----- Listed records

Lemma polls_round_trip_witness :
  exists st',
    polls 2 (fun n _ => if (n =? 0)%nat then Read 1 13 body_A else Read 1 19 body_B)
      (expect_login "" ReportNone) fresh_state = (Ok tt, st')
    /\ file_contents st' "report-console-target.t0.serial0.txt"
       = body_A ++ body_B
    /\ offsets_asked (requests st') = [0; 13].
Proof.
  destruct (polls_round_trip
              (fun n _ => if (n =? 0)%nat then Read 1 13 body_A else Read 1 19 body_B)
              (expect_login "" ReportNone) 1 [(13, body_A); (19, body_B)]
              fresh_state "report-console-target.t0.serial0.txt" 0)
    as (st' & E & F & _ & A).
  - vm_compute. reflexivity.
  - vm_compute. reflexivity.
  - left. vm_compute. reflexivity.
  - intros [|[|i]] o d rq H; cbn in H; try discriminate; now injection H as <- <-.
  - exists st'. split; [exact E|]. split.
    + etransitivity; [exact F|]. vm_compute. reflexivity.
    + exact A.
Defined.

(** ** More on the continuous reader *)

Lemma cap_le bmax b : (cap bmax b <= bmax)%Q.
Proof.
  unfold cap. destruct (Qle_bool bmax b) eqn:E; [apply Qle_refl|].
  apply Qlt_le_weak, Qnot_le_lt. intros H. apply Qle_bool_iff in H. congruence.
Qed.

Lemma sleeps_app ev1 ev2 : sleeps (ev1 ++ ev2) = sleeps ev1 ++ sleeps ev2.
Proof. apply flat_map_app. Qed.

Lemma time_sleep_sleeps q r :
  time_sleep q = Ok r -> sleeps r = [q].
Proof. unfold time_sleep. destruct (Qle_bool 0 q); [|discriminate]. now intros [= <-]. Qed.

Lemma sleeps_restore flags : sleeps (restore_flags flags) = [].
Proof. destruct flags as [[|]|]; reflexivity. Qed.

----------

At the line containing "time_sleep q = Ok r -> sleeps r = [q].", start copying. Continue exactly through the final line of the entries above and stop there.

▶ **Reply to the task**
  time_sleep q = Ok r -> sleeps r = [q].
Proof. unfold time_sleep. destruct (Qle_bool 0 q); [|discriminate]. now intros [= <-]. Qed.

Lemma sleeps_restore flags : sleeps (restore_flags flags) = [].
Proof. destruct flags as [[|]|]; reflexivity. Qed.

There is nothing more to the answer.